When my friend, Jessica, asked if I could help a well-known animal rescue and sanctuary, I was all about it.
“What do they want me to do, a benefit or something?” I asked. “Public appearance? Book signing? Put the word out on Facebook?”
Actually, she replied, the founders of Izzie’s Pond, Greg and Angel, were looking for folks with sizable acreage that would be agreeable to allowing them to release some of the critters they’d rescued and rehabilitated.
“Well, sure!” I chirped. “Bring them out! What are we looking at, foxes? Raccoons? Hawks? We’ve seen plenty of those around.”
“Skunks,” Greg said cheerfully, as we chatted our introductions over the phone. “We’ve had so many skunks. And when you have to bottle feed up to 300 babies 6 times a day …”
And I thought parents of quintuplets had it rough. That’s a trip to the islands compared to handling critters that can spray noxious chemicals right into your eyes as you handle them every couple of hours.
The skunks that Greg wanted to release had been orphaned after someone had killed their mother when she had wandered near a stable. The kits then came under the care of Izzie’s Pond and now five months later were ready for release. Unlike other animals that require a “soft release,” meaning being kept out in an enclosure which after a spell is left open along with very little human contact until they feel secure enough to leave the enclosure and return to the wild, I learned that skunks are naturally nomadic and even though part of a litter, are solitary souls and would make their separate ways to their new lives. They are fully vaccinated (how’d you like to have that job?) against rabies, distemper and a host of diseases commonly found in dogs for 5 years — their expected lifespan.
“I’ll be happy to take your skunks,” I said a bit tentatively, pretty sure this was the only time in my life I had uttered such a statement.
“Great!” said Greg, the relief evident in his voice. “I’ll be in touch.”
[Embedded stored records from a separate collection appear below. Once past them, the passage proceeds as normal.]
(** * Fractal image compression: encoder and decoder

    A shallow embedding of [fractal_compress.py], [fractal_decompress.py]
    and the stepping logic of [fractal_decompress_interactive.py].

    Numbers.  The programs compute in IEEE binary64 ([np.float64]) and store
    the fitted contrast and offset as binary32.  Here every sample is an exact
    rational ([Q]), compared with [==]; rounding is outside the model.

    Arrays.  A two-dimensional [np.ndarray] is a shape together with an index
    function; the numpy primitives the programs call ([np.flip],
    [np.rot90], basic and strided slicing, slice assignment with
    broadcasting, [reshape(-1)], [np.sum], [mean], [np.argmin], [np.where],
    [np.maximum], [np.clip], [astype(np.uint8)]) are modelled in [Module Np]
    after numpy's documented behaviour.

    Constants.  The module-level constants of the two programs are gathered
    in a [Config] record; [source_config] holds the values of the source. *)

From Stdlib Require Import String.
From Stdlib Require Import List ZArith QArith Qround Qminmax Qabs.
From Stdlib Require Import Lia Lqa Bool Arith PeanoNat Setoid Morphisms.
Import ListNotations.

Set Implicit Arguments.
Local Open Scope nat_scope.

(** ** Exceptions *)

Inductive exn : Set :=
| ValueError.

Inductive outcome (A : Type) : Type :=
| Returned (a : A)
| Raised (e : exn).

Arguments Returned {A} a.
Arguments Raised {A} e.

Definition bind {A B : Type} (m : outcome A) (k : A -> outcome B) : outcome B :=
  match m with
  | Returned a => k a
  | Raised e => Raised e
  end.

Notation "x <- m ;; k" := (bind m (fun x => k))
  (at level 61, m at next level, right associativity).

(** ** numpy *)

Module Np.

Record ndarray : Type := mk_ndarray {
  shape0 : nat;
  shape1 : nat;
  cell : nat -> nat -> Q
}.

(** [range(0, stop, step)] for a positive step. *)
Fixpoint range_from (start step count : nat) : list nat :=
  match count with
  | O => []
  | S c => start :: range_from (start + step) step c
  end.

Definition range_step (stop step : nat) : list nat :=
  match step with
  | O => []
  | S _ => range_from 0 step ((stop + step - 1) / step)
  end.
Fixpoint allocate_all (var_names : list string) (st : shared_state)
  : result shared_state :=
  match var_names with
  | [] => Ok st
  | v :: rest => st' <- allocate st v ;; allocate_all rest st'
  end.

End SharedArrays.

(** The function: the state all ranks share after the barrier. *)
Definition _init_shared_arrs (fs : filesystem) (datadir : string)
    (size : nat) (uninit : nat -> nat -> Z) : result shared_state :=
  mesh_vars <- _get_mesh_vars fs datadir ;;
  match dict_get "coastal_dist" mesh_vars with
  | None => Raise (KeyError "coastal_dist")
  | Some coastal =>
      let num_nodes := length coastal in
      _ <- check_lengths num_nodes mesh_vars ;;
      let var_names := dict_keys mesh_vars in
      allocate_all num_nodes uninit mesh_vars var_names
        {| windows := []; mesh_views := repeat [] size |}
  end.

(** What rank [rank] reads as [self.mesh_vars[v]]. *)
Definition read_mesh_var (st : shared_state) (rank : nat) (v : string)
  : option (list Z) :=
  match nth_error (mesh_views st) rank with
  | None => None
  | Some view =>
      match dict_get v view with
      | None => None
      | Some win => nth_error (windows st) win
      end
  end.

End Setup.
Import Setup.

(** ** More concrete runs *)
Module MoreExamples.

(** A data directory with both reference files and three storm
    directories, one of them with a dot in its name. *)
Definition fs_full : filesystem := {|
  listdir := fun p =>
    if String.eqb p "data/storms"
    then Some ["s002"; "s001"; "s003.old"]%string else None;
  isdir := fun _ => true;
  h5file := fun p =>
    if String.eqb p "data/coastal_dist.hdf5"
    then Some [("dist", [7; 8; 9]%Z)]
    else if String.eqb p "data/bathy_stats.hdf5"
    then Some [("depth_mean", [1; 2; 3]%Z); ("depth_std", [4; 5; 6]%Z)]
    else None
|}.

(** A land mask with the coast along latitude 29, and a track that starts
    at sea, is over land outside the box at its second row, back at sea at
    the third, and comes ashore inside the box at the fourth. *)
Definition land_north_of_29 (lat lon : Q) : bool := Qle_bool 29 lat.

Definition track : list (Q * Q) :=
  [(25 # 1, - (90 # 1)); (30 # 1, - (80 # 1)); (28 # 1, - (85 # 1));
   (59 # 2, - (90 # 1)); (30 # 1, - (90 # 1))]%Q.

(** A mask over eight nodes. *)
Definition mask8 : list bool :=
  [false; true; true; false; true; true; true; false].

(** The inputs of one storm over eight nodes, with a landfall, and the
    shared mesh variables of the rank. *)
Definition shared8 : dict (list Z) :=
  [("coastal_dist", [5; 5; 5; 5; 5; 5; 5; 5]%Z);
   ("depth_mean", [1; 2; 3; 4; 5; 6; 7; 8]%Z)].

Definition nodes8 : node_arrays := {|
  x := [10; 11; 12; 13; 14; 15; 16; 17]%Z;
  y := [20; 21; 22; 23; 24; 25; 26; 27]%Z;
  depth := [0; 1; 0; 1; 0; 1; 0; 1]%Z;
  landfall_dists := [30; 31; 32; 33; 34; 35; 36; 37]%Z
|}.

Definition zeta8 : list Z := [40; 41; 42; 43; 44; 45; 46; 47]%Z.

Definition storm8 : storm_inputs := {|
  landfall := Ok (Some (29, -90)%Z);
  time_inds := Ok [3; 4; 5];
  nodes := Ok nodes8;
  node_mask := fun coastal =>
    if length coastal =? 8 then Ok mask8 else Raise ValueError;
  forcing_stats := fun inds =>
    Ok [("max_pressure", VArr {| shape := [length inds];
                                 flat := map Z.of_nat inds |})];
  zeta_max := Ok zeta8
|}.

(** A file system without any file. *)
Definition fs_empty : filesystem := {|
  listdir := fun _ => None;
  isdir := fun _ => false;
  h5file := fun _ => None
|}.

End MoreExamples.

(* ================================================================== *)
(** * Facts about the Python model *)
(* ================================================================== *)

Section RangeFacts.

Variable step : nat.
Hypothesis step_pos : 1 <= step.
Lemma to_Int64_whole v : whole v = true -> to_Int64 v = Return (Int64_of v).
Proof. destruct v as [q|]; unfold whole, to_Int64, Int64_of; [intros ->|]; reflexivity. Qed.

Lemma to_Int64_not_whole v : whole v = false -> to_Int64 v = Raise unsafe_cast.
Proof.
  destruct v as [q|]; unfold whole, to_Int64; [intros ->; reflexivity|discriminate].
Qed.

Lemma astype_Int64_whole s :
  forallb whole s = true -> astype_Int64 s = Return (map Int64_of s).
Proof.
  induction s as [|v s IH]; cbn [forallb astype_Int64 map]; [reflexivity|].
  intros [Hv Hs]%andb_prop. now rewrite (to_Int64_whole _ Hv), (IH Hs).
Qed.

Lemma astype_Int64_not_whole s :
  forallb whole s = false -> astype_Int64 s = Raise unsafe_cast.
Proof.
  induction s as [|v s IH]; cbn [forallb astype_Int64]; [discriminate|].
  destruct (whole v) eqn:Hv.
  - rewrite (to_Int64_whole _ Hv). cbn [bind andb]. intros Hs. now rewrite (IH Hs).
  - now rewrite (to_Int64_not_whole _ Hv).
Qed.

Lemma forallb_map_compose {A B} (p : B -> bool) (f : A -> B) (l : list A) :
  forallb p (map f l) = forallb (fun x => p (f x)) l.
Proof. induction l as [|x l IH]; simpl; [reflexivity|]. now rewrite IH. Qed.

Lemma filter_map_swap {A B} (P : B -> Prop) `{!forall x, Decision (P x)}
    (f : A -> B) (l : list A) :
  filter P (map f l) = map f (filter (fun x => P (f x)) l).
Proof.
  induction l as [|x l IH]; simpl; [reflexivity|].
  rewrite !filter_cons. destruct (decide (P (f x))); simpl; now rewrite IH.
Qed.

Lemma filter_same_on {A} (P Q : A -> Prop) `{!forall x, Decision (P x)}
    `{!forall x, Decision (Q x)} (l : list A) :
  Forall (fun x => P x <-> Q x) l -> filter P l = filter Q l.
Proof.
  induction 1 as [|x l Hx _ IH]; [reflexivity|].
  rewrite !filter_cons, IH.
  destruct (decide (P x)), (decide (Q x)); tauto.
Qed.

Lemma frame_ok_Forall df :
  frame_ok df -> Forall (fun r => length r = length (columns df)) (rows df).
Proof.
  unfold frame_ok. rewrite forallb_forall, Forall_forall.
  intros Hall r Hr. apply Nat.eqb_eq, Hall. now apply list_elem_of_In.
Qed.

(** [build_satcat_crosswalk] on a frame that has the two required columns:
    the rows with an identifier are kept, the designator is normalized and
    the identifier coerced, then the six columns are selected. *)
Lemma build_satcat_crosswalk_steps df i j :
  frame_ok df ->
  index_of "INTLDES" (columns df) = Some i ->
  index_of "NORAD_CAT_ID" (columns df) = Some j ->
  index_of "norad_id" (columns df) = None ->
  build_satcat_crosswalk df =
    let kept := filter (fun r => isna (cell_at j r) = false) (rows df) in
    if forallb (fun r => whole (to_numeric_cell (cell_at j r))) kept then
      select crosswalk_columns
        (mkFrame (columns (rename "NORAD_CAT_ID" "norad_id" df))
           (map (fun r => <[j := Int64_of (to_numeric_cell (cell_at j r))]>
                            (<[i := normal_cell (cell_at i r)]> r)) kept))
    else Raise unsafe_cast.
Proof.
  intros Hok Hi Hj Hn.
  assert (Hij : i <> j) by (eapply index_of_ne; [|exact Hi|exact Hj]; discriminate).
  unfold build_satcat_crosswalk, has_column. rewrite Hi, Hj. cbn [negb orb].
  unfold getitem at 1. rewrite Hi. cbn [bind].
  unfold setitem at 1. rewrite Hi.
  rewrite normalize_intldes_cells, map_map, zip_with_map_same.
  unfold dropna. cbn [columns rows indices_of]. rewrite Hi, Hj. cbn [bind].
  rewrite filter_map_swap.
  rewrite (filter_same_on _ (fun r => isna (cell_at j r) = false)).
  2:{ eapply Forall_impl; [exact (frame_ok_Forall _ Hok)|]. intros r Hr. cbn beta.
      unfold complete_at. cbn [forallb].
      rewrite cell_at_insert_eq by (rewrite Hr; eapply index_of_lt, Hi).
      rewrite cell_at_insert_ne by exact Hij.
      rewrite isna_normal_cell. cbn [negb andb]. rewrite andb_true_r.
      destruct (isna (cell_at j r)); cbn; intuition congruence. }
  set (kept := filter (fun r => isna (cell_at j r) = false) (rows df)).
  unfold getitem, rename. cbn [columns rows].
  rewrite (index_of_rename_new _ _ _ Hn), Hj. cbn [bind].
  unfold to_numeric_coerce. rewrite !map_map.
  rewrite (map_ext (fun r => to_numeric_cell (cell_at j (<[i:=normal_cell (cell_at i r)]> r)))
                   (fun r => to_numeric_cell (cell_at j r)))
    by (intros r; now rewrite cell_at_insert_ne).
  cbn zeta.
  destruct (forallb (fun r => whole (to_numeric_cell (cell_at j r))) kept) eqn:Hw.
  - rewrite astype_Int64_whole by (now rewrite forallb_map_compose).
    cbn [bind]. unfold setitem. cbn [columns rows].
    rewrite (index_of_rename_new _ _ _ Hn), Hj.
    do 2 f_equal. rewrite map_map.
    exact (zip_with_map_both (fun (r : list cell) (v : cell) => <[j:=v]> r) _ _ kept).
  - rewrite astype_Int64_not_whole; [reflexivity|]. now rewrite forallb_map_compose.
Qed.


End Numeric.

Lemma index_of_app c (a b : list string) :
  index_of c (a ++ b)
  = match index_of c a with
    | Some i => Some i
    | None => option_map (fun k => (length a + k)%nat) (index_of c b)
    end.
Proof.
  induction a as [|d a IH]; simpl.
  - destruct (index_of c b); reflexivity.
  - destruct (String.eqb c d); [reflexivity|]. rewrite IH.
    destruct (index_of c a); simpl; [reflexivity|].
    destruct (index_of c b); reflexivity.
Qed.
(** * PDF-QA-Chatbot: the request handlers of [server.js]

    A shallow embedding of the two Express handlers ([POST /upload],
    [POST /ask]) and of the helpers [transformQuery] and [generateAnswer],
    followed by the properties of the question-answering pipeline.

    Conventions of the embedding.
    - A JavaScript string is a [string]: a sequence of code units below 256
      (the Latin-1 part of UTF-16).  [toLowerCase] and [trim] are written out
      for that range.
    - A similarity score reaches the server as a JSON number, hence a finite
      double; it is modelled by its exact rational value, and [score >= 0.5]
      by [Qle_bool (1#2) score] (0.5 is a double, the comparison is exact).
    - [sessionStore], a [Map] keyed by strings, is a [gmap string Session].
    - Every external service (PDF loader, splitter, embedding model, vector
      store, the two generative models) is a field of [Collaborators]: a
      function from the arguments of the call to a [Completion], which is a
      value or a thrown error.  A handler calls each of them at most once,
      so one record per request describes an arbitrary behaviour.
    - The handlers run in the monad [M]: state (the session store and the
      log of collaborator calls) plus exceptions, with [try_catch].
    - [console.log] and [console.error] are left out: on the values that
      reach them they return normally and change nothing that is modelled. *)

From Stdlib Require Import Ascii String QArith.
From stdpp Require Import gmap strings list fin_maps pretty sorting.

Local Open Scope string_scope.

(** ** Strings *)

Module JsString.

Definition unit_of_N (n : N) : ascii := ascii_of_N n.

Definition LF : string := String (unit_of_N 10) "".
Definition DQUOTE : string := String (unit_of_N 34) "".

(** [WhiteSpace] and [LineTerminator] code units below 256:
    TAB, LF, VT, FF, CR, SP and NBSP. *)
Definition isWhiteSpace (c : ascii) : bool :=
  bool_decide (N_of_ascii c ∈ [9; 10; 11; 12; 13; 32; 160]%N).

Fixpoint trimStart (s : string) : string :=
  match s with
  | "" => ""
  | String c s' => if isWhiteSpace c then trimStart s' else s
  end.

Fixpoint trimEnd (s : string) : string :=
  match s with
  | "" => ""
  | String c s' =>
      match trimEnd s' with
      | "" => if isWhiteSpace c then "" else String c ""
      | t => String c t
      end
  end.

(** [String.prototype.trim] *)
Definition trim (s : string) : string := trimEnd (trimStart s).

(** Lower-case mapping of one code unit: A-Z and the Latin-1 capitals
    (U+00C0-U+00DE without the multiplication sign U+00D7). *)
Definition lowerUnit (c : ascii) : ascii :=
  let n := N_of_ascii c in
  if ((65 <=? n) && (n <=? 90)
      || (192 <=? n) && (n <=? 222) && negb (n =? 215))%N
  then ascii_of_N (n + 32) else c.

(** [String.prototype.toLowerCase] *)
Fixpoint toLowerCase (s : string) : string :=
  match s with
  | "" => ""
  | String c s' => String (lowerUnit c) (toLowerCase s')
  end.

(** [String.prototype.includes] *)
Fixpoint includes (s p : string) : bool :=
  String.prefix p s
  || match s with
     | "" => false
     | String _ s' => includes s' p
     end.

(** [Array.prototype.join] on an array of strings *)
Fixpoint join (sep : string) (l : list string) : string :=
  match l with
  | [] => ""
  | [x] => x
  | x :: l' => x +:+ sep +:+ join sep l'
  end.

(** A string is truthy when it is not empty. *)
Definition truthy (s : string) : bool :=
  match s with "" => false | _ => true end.

End JsString.
Import JsString.

(** ** Data model *)

Inductive Role := user | model.

Record Part := { text : string }.

(** One entry of a session's [history]: [{ role, parts: [{ text }] }]. *)
Record Turn := { role : Role; parts : list Part }.

Record Session := { namespace : string; history : list Turn }.

(** A LangChain document: the chunk text and its metadata. *)
Record Document := { pageContent : string; metadata : string }.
Twenty-four hours later, as I was licking the icing off the plate from my slice of coconut cake at Dimitri’s (you’d better leave me a slice, greedy readers, or we’ll be having sharp words), I received a text from Greg, asking if it was all right to head on over. I wasn’t expecting to feel a little flutter in my stomach like an expectant mother when she gets the word that her surrogate has just gone into labor. Gosh, wow, right now? I’m not sure I’m ready — I haven’t tidied up the woods yet. I haven’t baby-proofed the apple orchard. I drained my coffee, jumped in the truck and high tailed it home.
In minutes, Greg and Angel headed down the drive in their Ford Transit truck and opened the back doors to reveal the large dog crate that had been covered with a drape. As Angel pulled the cloth away six sets of near-sighted (skunks have notoriously poor vision) eyes blinked with curiosity and their little snouts poked against the crate door. Their coats showed the meticulous care they had received: glossy black yet each had different variations of the trademark “Peppy Le Pew” white stripes. Well great, I thought, we can unload the crate to where the woods begin behind the house and let ‘em rip.
Er, no. What was I thinking? As they can only see about 10 feet ahead of them, they need to be near a water source. Which was the creek bed to the far, far, far left of my property. Which meant that between Angel, Greg and myself, we’d be carrying this crate quite a long way down the trail. You wouldn’t think carrying five skunks in a crate would be that heavy. But as they’re pretty much the size of cats, yes, we all broke a sweat after a few hundred yards, ducking beneath tree branches and spider webs.
At last the crate was placed carefully down on the forest floor and its door opened. I guess I was expecting them to come gamboling out, running for freedom. But they didn’t. In fact, they were exceptionally human in their reaction — they immediately started looking for something to eat. Before they even fully emerged from the crate they began digging in the leaves looking for grubs. As the three of us stepped backwards so as not to interfere, these Mr Magoo’s of the animal kingdom bumped into the crate, bumped twice into my foot, all the while foraging for food in six different directions. I had initially tensed when three of them wandered just in front of my legs and turned their bums on me, but as Angel stressed they simply don’t spray unless threatened, and when they feel threatened, they give an obvious warning: bouncing up and down on their front paws, raising their tails and actually squealing as they run towards their perceived predator. In short, a Gamecocks’ huddle.
Mission accomplished, we watched our merry group disperse into the wilderness and wished them good luck. There was no returning for them. No coming back for home cooked meals or laundry.
We could all learn a few lessons from skunks.